Any ideas?  It's my understanding that it should work without the nouveau-drm package, but am I mistaken?Last edited by chapter2surf on Fri Sep 24, 2010 5:12 am; edited 1 time in total

----------

## chapter2surf

sorry, i should probably add 

```
lspci -k

VGA compatable controller: nVidia Corporation G94 [GeForce 9600 GSO 512] (rev a1)

Subsystem: eVga.com Corp. Device c964

Kernel modules: nouveau
```

/etc/make.conf

```
VIDEO_CARDS="nouveau"
```

re-emerged mesa, libdrm, xf86-video-nouveau, xorg-drivers.  none helped.  

as you can probably tell I'm not terribly knowledgable about gentoo, so any help is much appreciated!

----------

## Yamakuzure

 *chapter2surf wrote:*   

> dmesg gives me:
> 
> ```
> nouveau: Unknown symbol drm_framebuffer_cleanup
> 
> ...

 This means that you have no DRM module (see below) *chapter2surf wrote:*   

> Xorg -configure gives me:
> 
> ```
> (EE) [drm] No DRICreatePCIBusID symbol
> 
> ...

 I found the two packages nouveau-drm and xf86-video-nouveau to work far better than the kernel module. It worked out of the box for me on a dual screen setup.

The information here: http://nouveau.freedesktop.org/wiki/ is really good and helped me to put up my machine rather quickly with nouveau.

Your card is an NV50, which should work well according to the Feature Matrix

----------

## rv33830

It's like Yamakuzure said. You either have to enable DRM in the kernel or install the two packages.

I would recommend to read the wiki: http://en.gentoo-wiki.com/wiki/Nouveau

The solution with kernel modules also works for me out of the box

----------

## chapter2surf

alright I rebuilt the kernel without drm and built with the packages (nouveau-drm, xf86-video-nouveau).  was able to modprobe nouveau but drm gave me:

```
modprobe drm

FATAL: Error inserting drm /lib/modules/2.6.34-gentoo-r6/nouveau-drm/drm.ko
```

i also rebuild xorg-server, but i'm still getting:

```
startx

(EE) Failed to load module "nv" (module does not exist, 0)

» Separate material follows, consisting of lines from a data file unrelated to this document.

(* ===== verification/StartupFacts.v ===== *)
(** * StartupFacts: what the start-up leaves behind

    Every way the start-up of the bimanual programs can end, with the arms it
    leaves enabled, and the controllers it hands to the control loops. *)

From S2P Require Import Prelude Float64 Packets Dynamics RobotState Control AppCommon LeaderApp FollowerApp.
From S2P Require Import Yaml YamlFacts Startup.

Open Scope Z_scope.

(** ** Sequencing *)

Section sequencing.
Context {K : Type}.

Lemma start_bind_exit {A B} (m : StartOf K A) (f : A -> StartOf K B) t n :
  (m ≫= f) = (t, ExitCode n) ->
  m = (t, ExitCode n) \/ exists t1 t2 a, m = (t1, Running a) /\ f a = (t2, ExitCode n) /\ t = t1 ++ t2.
Proof.
  destruct m as [t1 [a|k|e| |]]; cbn; [|intros [= <- <-]; by left|done..].
  destruct (f a) as [t2 r] eqn:E. intros [= <- ->]. right. by exists t1, t2, a.
Qed.

Lemma start_bind_running {A B} (m : StartOf K A) (f : A -> StartOf K B) t b :
  (m ≫= f) = (t, Running b) -> exists t1 t2 a, m = (t1, Running a) /\ f a = (t2, Running b) /\ t = t1 ++ t2.
Proof.
  destruct m as [t1 [a|k|e| |]]; cbn; [|done..]. destruct (f a) as [t2 r] eqn:E. intros [= <- ->]. by exists t1, t2, a.
Qed.

Lemma start_bind_uncaught {A B} (m : StartOf K A) (f : A -> StartOf K B) t e :
  (m ≫= f) = (t, Uncaught e) ->
  m = (t, Uncaught e) \/ exists t1 t2 a, m = (t1, Running a) /\ f a = (t2, Uncaught e) /\ t = t1 ++ t2.
Proof.
  destruct m as [t1 [a|k|e'| |]]; cbn; [|done|intros [= <- <-]; by left|done..].
  destruct (f a) as [t2 r] eqn:E. intros [= <- ->]. right. by exists t1, t2, a.
Qed.

(** Computations that never wait for ever. *)
Definition unblocked {A} (m : StartOf K A) : Prop := m.2 <> Blocked.

Lemma unblocked_bind {A B} (m : StartOf K A) (f : A -> StartOf K B) :
  unblocked m -> (forall a, unblocked (f a)) -> unblocked (m ≫= f).
Proof.
  unfold unblocked. destruct m as [t1 [a|k|e| |]]; cbn; try done. intros _ H. specialize (H a). by destruct (f a).
Qed.

Lemma unblocked_run {A} (m : outcome A) : unblocked (run m).
Proof. by destruct m. Qed.

Lemma unblocked_require {A} (m : option A) : unblocked (require m).
Proof. by destruct m. Qed.

Lemma unblocked_initialize hw (arm : K) can : unblocked (initialize_openarm hw arm can).
Proof. apply unblocked_bind; [apply unblocked_run|done]. Qed.

Lemma bind_from {A B} (m : StartOf K A) (f : A -> StartOf K B) t a :
  m = (t, Running a) -> (m ≫= f) = (t ++ (f a).1, (f a).2).
Proof. intros ->. cbn. by destruct (f a). Qed.

Lemma run_exit {A} (m : outcome A) (t : list (ArmAction K)) n : run m <> (t, ExitCode n).
Proof. by destruct m. Qed.

Lemma run_running {A} (m : outcome A) (t : list (ArmAction K)) a : run m = (t, Running a) -> m = Ok a /\ t = [].
Proof. destruct m; cbn; by intros [= <- <-]. Qed.

Lemma require_exit {A} (m : option A) (t : list (ArmAction K)) n : require m = (t, ExitCode n) -> m = None /\ t = [] /\ n = 1.
Proof. destruct m; [done|]. by intros [= <- <-]. Qed.

Lemma require_running {A} (m : option A) (t : list (ArmAction K)) a : require m = (t, Running a) -> m = Some a /\ t = [].
Proof. destruct m; [|done]. by intros [= <- <-]. Qed.

Lemma enabled_after_app `{EqDecision K} (arm : K) t t' :
  enabled_after arm (t ++ t') = fold_left (enabled_step arm) t' (enabled_after arm t).
Proof. unfold enabled_after. apply fold_left_app. Qed.

(** All arms off. *)
Definition all_off `{EqDecision K} (t : list (ArmAction K)) : Prop := forall arm, enabled_after arm t = false.
End sequencing.

(** Descends into a computation. *)
Ltac never_blocks :=
  repeat (first [apply unblocked_run | apply unblocked_require | apply unblocked_initialize | done
                |apply unblocked_bind; [|intros]
                |match goal with |- unblocked (match ?x with _ => _ end) => destruct x end]).

(** Takes a start-up that ended with a code apart, step by step. *)
Ltac exits H t1 a E :=
  let t2 := fresh "t" in apply start_bind_exit in H as [H|(t1 & t2 & a & E & H & ->)].

(** ** The bus *)

(** The default configuration gives the seven arm motors and the gripper motor
    of a bus sixteen different CAN identifiers, a motor answering on its own
    plus 16, and fits the controller's eight motors. *)
Lemma default_motors_distinct :
  let c := DEFAULT_MOTOR_CONFIG in
  let send := arm_send_can_ids c ++ [gripper_send_can_id c] in
  let recv := arm_recv_can_ids c ++ [gripper_recv_can_id c] in
  NoDup (send ++ recv) /\ recv = map (fun id => id + 0x10) send /\
  length (arm_motor_types c) = length (arm_send_can_ids c) /\ length send = NMOTORS.
Proof. split_and!; [|reflexivity..]. apply (bool_decide_unpack _). vm_compute. exact I. Qed.

(** ** Case analysis *)

(** One destruct per step of a start-up, each failure ending its branch. *)
Ltac start_cases :=
  unfold initialize_openarm, act, require, exit_with, run;
  repeat (cbn [mbind mret start_bind start_ret app];
          match goal with
          | |- context [match ?x with Ok _ => _ | Throw _ => _ | Undef => _ end] => destruct x eqn:?
          | |- context [match ?x with Some _ => _ | None => _ end] => destruct x eqn:?
          | |- context [if verify_arm_hardware ?m then _ else _] => destruct (verify_arm_hardware m) eqn:?
          end);
  cbn [mbind mret start_bind start_ret app].

Section facts.
Context (w : StartEnv).

(** A controller ready for its loop: dynamics loaded, motors verified, one state
    entry per motor. *)
Definition arm_ready (role : Role) (urdf end_link can : string) (rate_hz : double) (c : Control) : Prop :=
  exists d m, arm_dynamics w urdf end_link = Some d /\ st_hw w can = Ok m /\ verify_arm_hardware m = true /\
    ct_role c = role /\ ct_Ts c = (d1 / rate_hz)%D /\
    (match role with ROLE_LEADER => ct_dynamics_l c | ROLE_FOLLOWER => ct_dynamics_f c end) = Some d /\
    length (rs_response (arm_state (ct_robot_state c))) = length (arm_motors m) /\
    length (rs_response (hand_state (ct_robot_state c))) = length (gripper_motors m).

(** What is on when the start-up of a two-armed program ends. *)
Definition start_ok (role : Role) (a : StartArgs) (t : list SideAction) (r : StartResult (Control * Control)) : Prop :=
  match r with
  | Running (cr, cl) =>
      enabled_after RIGHT t = true /\ enabled_after LEFT t = true /\
      arm_ready role (sa_right_urdf a) "openarm_right_hand" (sa_right_can a) (sa_rate_hz a) cr /\
      arm_ready role (sa_left_urdf a) "openarm_left_hand" (sa_left_can a) (sa_rate_hz a) cl
  | ExitCode n =>
      n = 1 /\ enabled_after LEFT t = false /\
      (enabled_after RIGHT t = true <->
       EnableAll RIGHT ∈ t /\ arm_dynamics w (sa_left_urdf a) "openarm_left_hand" = None /\
       exists m, st_hw w (sa_right_can a) = Ok m /\ verify_arm_hardware m = true)
  | Uncaught e =>
      enabled_after LEFT t = false /\ (enabled_after RIGHT t = true -> st_hw w (sa_left_can a) = Throw e)
  | Undefined => True
  | Blocked => False
  end.

Lemma not_in_nil (P Q : Prop) : P -> (false = true <-> EnableAll RIGHT ∈ [] /\ Q).
Proof. intros _. split; [done|]. intros [H%elem_of_nil _]. done. Qed.

(** Closes the branches: the right arm is on exactly in the described case. *)
Ltac right_arm :=
  split;
  [intros H; first [discriminate H | split_and!; [apply list_elem_of_In; simpl; tauto|done|by eexists]]
  |intros (Hin & Hl & m & Hm & Hv); first [reflexivity | by apply elem_of_nil in Hin | congruence]].

Ltac ready := eexists _, _; split_and!; try done; cbn; by rewrite ?length_replicate.

Lemma leader_start_ok bi a t r : leader_start w bi a = (t, r) -> start_ok ROLE_LEADER a t r.
Proof.
  unfold leader_start. destruct (_ || _); [intros [= <- <-]|start_cases; intros [= <- <-]];
    unfold start_ok; split_and?; try done; try right_arm; unfold leader_control;
    destruct (bi_render_enabled bi); ready.
Qed.

(** The controllers without the feed-forward settings. *)
Definition controls {B} (r : StartResult (Control * Control * B)) : StartResult (Control * Control) :=
  match r with
  | Running (c, _) => Running c
  | ExitCode n => ExitCode n
  | Uncaught e => Uncaught e
  | Undefined => Undefined
  | Blocked => Blocked
  end.

Lemma follower_start_ok a t r : follower_start w a = (t, r) -> start_ok ROLE_FOLLOWER a t (controls r).
Proof.
  unfold follower_start. destruct (_ || _); [intros [= <- <-]|start_cases; intros [= <- <-]];
    unfold start_ok, controls; split_and?; try done; try right_arm; ready.
Qed.
End facts.

(** ** Property *)

(** C19: The start-up of the bimanual leader and follower. When the control loop is
    entered, both arms are enabled and each controller has its role, the cycle
    time, loaded dynamics, motors that passed the hardware check and one state
    entry per motor. When [main] returns early it returns 1, the left arm is
    off, and the right arm is off, except in one case: when the right arm came up
    and the left dynamics cannot be loaded, the right arm stays enabled. When an
    exception ends the program, the left arm is off, and the right one is on only
    if opening the left CAN device threw. *)
Theorem startup_outcomes (w : StartEnv) (bi : BilateralSettings) (a : StartArgs) :
  (let '(t, r) := leader_start w bi a in start_ok w ROLE_LEADER a t r) /\
  (let '(t, r) := follower_start w a in start_ok w ROLE_FOLLOWER a t (controls r)).
Proof.
  split.
  - destruct (leader_start w bi a) as [t r] eqn:E. by eapply leader_start_ok.
  - destruct (follower_start w a) as [t r] eqn:E. by eapply follower_start_ok.
Qed.

(** *** A start-up whose left model is missing *)

Definition test_dynamics : Dynamics.
Proof.
  refine (mkDynamics 7 (fun _ => replicate 7 d0) (fun _ _ => replicate 7 d0) (fun _ _ _ => d0) (fun _ _ _ => d0) 8
    (fun _ _ => None) _ _); intros; apply length_replicate.
Defined.

Definition test_start (left_found : bool) : StartEnv :=
  mkStartEnv
    (tree_yaml (Ok (TMap [("LeaderArmParam", TMap [("Kp", gains); ("Kd", gains); ("Fc", gains); ("k", gains);
                                                     ("Fv", gains); ("Fo", gains)])])))
    (mkInitEnv (fun p => Some p) (fun _ => true) (fun _ => true)
       (fun _ _ e => if String.eqb e "openarm_left_hand" && negb left_found then None else Some test_dynamics))
    (fun _ => Ok (mkMotors (replicate 7 (mkMotorState d1 d0 d0)) [mkMotorState d1 d0 d0])).

Definition test_start_args : StartArgs := mkStartArgs "can0" "can1" "right.urdf" "left.urdf" (d_of_Z 500).

Lemma right_arm_left_enabled :
  exists t, leader_start (test_start false) bilateral_settings_default test_start_args = (t, ExitCode 1) /\
    enabled_after RIGHT t = true.
Proof. eexists. split; [vm_compute; reflexivity|reflexivity]. Qed.

Lemma both_arms_start :
  exists t cr cl, leader_start (test_start true) bilateral_settings_default test_start_args = (t, Running (cr, cl)) /\
    enabled_after RIGHT t = true /\ enabled_after LEFT t = true.
Proof. do 3 eexists. split; [vm_compute; reflexivity|split; reflexivity]. Qed.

(EE) Failed to load module "vesa" (module does not exist, 0)

(EE) Failed to load module "fbdev" (module does not exist, 0)

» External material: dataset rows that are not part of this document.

(* ===== verification/CommTest.v ===== *)
(** * CommTest: the CAN communication test

    [src/control/openarm_communication_test.cpp]: one arm is brought up, its motors
    are enabled and queried, its joints are read for a second, and the motors are
    disabled. The program is the sequence of its calls on the CAN library, any of
    which may throw; what it prints is left out. *)

From S2P Require Import Prelude Float64 Control Startup.

Open Scope Z_scope.

(** ** Calls *)

Inductive CallbackMode := CB_IGNORE | CB_PARAM | CB_STATE.

(** The calls the other programs make, too, and those of this one. *)
Inductive CanCall :=
| Open (can_interface : string) (enable_fd : bool)
| OnArm (a : ArmAction unit)
| SetCallbackModeAll (m : CallbackMode)
| RefreshAll
| QueryParamAll (rid : Z)
| MitControlArm (cmds : list MITParam)
| MitControlGripper (cmds : list MITParam)
| Sleep (ms : Z).

Section test.
(** [RID::MST_ID] of the library. *)
Context (MST_ID : Z).

Definition zero_cmd : MITParam := mkMIT d0 d0 d0 d0 d0.

(** Lines 48 to 57. *)
Definition comm_setup : list CanCall :=
  [OnArm (InitArmMotors tt [DM8009; DM8009; DM4340; DM4340; DM4310; DM4310; DM4310]
      [0x01; 0x02; 0x03; 0x04; 0x05; 0x06; 0x07] [0x11; 0x12; 0x13; 0x14; 0x15; 0x16; 0x17]);
   OnArm (InitGripperMotor tt DM4310 0x08 0x18);
   SetCallbackModeAll CB_IGNORE; RefreshAll; OnArm (RecvAll tt)].

Definition comm_enable : list CanCall := [OnArm (EnableAll tt); Sleep 100; OnArm (RecvAll tt); Sleep 100].

Definition comm_query : list CanCall :=
  [SetCallbackModeAll CB_PARAM; QueryParamAll MST_ID; Sleep 100; OnArm (RecvAll tt); Sleep 100].

(** The commands hold nothing: gains and torque are zero. *)
Definition comm_control : list CanCall :=
  [SetCallbackModeAll CB_STATE; MitControlArm (replicate 7 zero_cmd); MitControlGripper [zero_cmd];
   OnArm (RecvAll tt); Sleep 100].

Definition comm_poll : list CanCall := concat (replicate 100 [RefreshAll; OnArm (RecvAll tt); Sleep 10]).

Definition comm_calls (can_interface : string) : list CanCall :=
  Open can_interface true :: comm_setup ++ comm_enable ++ comm_query ++ comm_control ++ comm_poll
  ++ [Sleep 500; OnArm (DisableAll tt); OnArm (RecvAll tt)].

(** ** The program *)

Context (fails : list CanCall -> CanCall -> bool).

(** The calls in order until one throws ([fails], given the calls before it): those
    that returned, and whether all did. *)
Fixpoint attempt (made l : list CanCall) : list CanCall * bool :=
  match l with
  | [] => (made, true)
  | c :: l' => if fails made c then (made, false) else attempt (made ++ [c]) l'
  end.

(** [argv[1]], when it is given, names the interface. *)
Definition comm_main (args : list string) : list CanCall * Z :=
  let can_interface := match args with i :: _ => i | [] => "can0" end in
  let '(made, ok) := attempt [] (comm_calls can_interface) in
  (made, if ok then 0 else -1).

(** Whether the motors are enabled after these calls. *)
Definition comm_enabled (made : list CanCall) : bool :=
  enabled_after tt (omap (fun c => match c with OnArm a => Some a | _ => None end) made).

(** ** How it ends *)

Lemma attempt_inv made l :
  (attempt made l).1 = made ++ l /\ (attempt made l).2 = true \/
  exists k c rest, l = k ++ c :: rest /\ (attempt made l).1 = made ++ k /\ (attempt made l).2 = false /\ fails (made ++ k) c = true.
Proof.
  revert made. induction l as [|c l IH]; intros made; cbn [attempt]; [left; by rewrite app_nil_r|].
  destruct (fails made c) eqn:E; [right; exists [], c, l; by rewrite app_nil_r|].
  destruct (IH (made ++ [c])) as [[H1 H2]|(k & d & rest & -> & H1 & H2 & H3)].
  - left. by rewrite H1, <- app_assoc.
  - right. exists (c :: k), d, rest. rewrite H1. rewrite <- app_assoc in *. by split_and!.
Qed.
End test.

Definition is_enable (c : CanCall) : bool := match c with OnArm (EnableAll _) => true | _ => false end.
Definition is_disable (c : CanCall) : bool := match c with OnArm (DisableAll _) => true | _ => false end.

(** After a part of the calls the motors are enabled when they have been and were not
    disabled since. *)
Lemma enabled_prefix rid can k rest :
  comm_calls rid can = k ++ rest -> comm_enabled k = existsb is_enable k && negb (existsb is_disable k).
Proof.
  intros E. assert (Hk : k = take (length k) (comm_calls rid can)) by by rewrite E, take_app_length.
  assert (Hn : (length k <= 323)%nat).
  { apply (f_equal length) in E. rewrite length_app in E. change (length (comm_calls rid can)) with 323%nat in E. lia. }
  assert (Hall : forallb (fun n => eqb (comm_enabled (take n (comm_calls rid can)))
    (existsb is_enable (take n (comm_calls rid can)) && negb (existsb is_disable (take n (comm_calls rid can))))) (seq 0 324) = true)
    by (vm_compute; reflexivity).
  rewrite forallb_forall in Hall. rewrite Hk. apply eqb_prop, Hall, in_seq. lia.
Qed.

(** How the communication test ends, for every failure of the library: with 0 when
    every call returned, and then the motors are off; with -1 at the first call that
    throws, after exactly the calls before it. Nothing disables the motors then: they
    stay enabled if the exception came after they were and before the end. *)
Lemma comm_test_outcomes (rid : Z) (fails : list CanCall -> CanCall -> bool) (args : list string) :
  let can := match args with i :: _ => i | [] => "can0" end in
  let '(made, code) := comm_main rid fails args in
  code = 0 /\ made = comm_calls rid can /\ comm_enabled made = false \/
  code = -1 /\ (exists c rest, comm_calls rid can = made ++ c :: rest /\ fails made c = true) /\
    comm_enabled made = existsb is_enable made && negb (existsb is_disable made).
Proof.
  cbv zeta. unfold comm_main. set (can := match args with [] => _ | _ => _ end).
  pose proof (attempt_inv fails [] (comm_calls rid can)) as H. destruct (attempt fails [] _) as [made ok]. cbn [fst snd app] in H.
  destruct H as [[-> ->]|(k & c & rest & E & -> & -> & Hf)]; [left|right].
  - split_and!; [done|done|]. vm_compute. reflexivity.
  - split; [done|]. split; [by exists c, rest|]. by eapply enabled_prefix.
Qed.

(** An exception while the joints are read: the program ends with the motors on. *)
Lemma comm_test_leaves_enabled :
  let '(made, code) := comm_main 7 (fun made _ => bool_decide (length made = 30%nat)) [] in
  code = -1 /\ comm_enabled made = true.
Proof. vm_compute. split; reflexivity. Qed.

(EE) AIGLX error: dlopen of /usr/lib64/dri/nouveau_dri.so failed (/usr/lib64/dri/nouveau_dri.so: cannot open shared object file : No such file or directory)

(EE) AIGLX: reverting to software rendering

resize called 1440 900

/etc/X11/xinit/xinitrc: line 58: twm: command not found

/etc/X11/xinit/xinitrc: line 62: exec: xterm: not found

/etc/X11/xinit/xinitrc: line 60: xterm: command not found
```

----------

## chithanh

 *chapter2surf wrote:*   

> 
> 
> ```
> FATAL: Error inserting nouveau (/lib/modules/2.6.34-r6/kernel/drivers/gpu/drm/nouveau/nouveau.ko): Unknown symbol in module, or unknown parameter (see dmesg)
> ```
> ...

 This usually means that your modules do not match your kernel. Possibly you changed something from < > to <*> but did not install the new kernel.

----------

## chapter2surf

yeah that error is gone now that i reinstalled my kernel with drm disabled

----------

## chapter2surf

alright got everything working for the moment.  the guide helped, thanks!

----------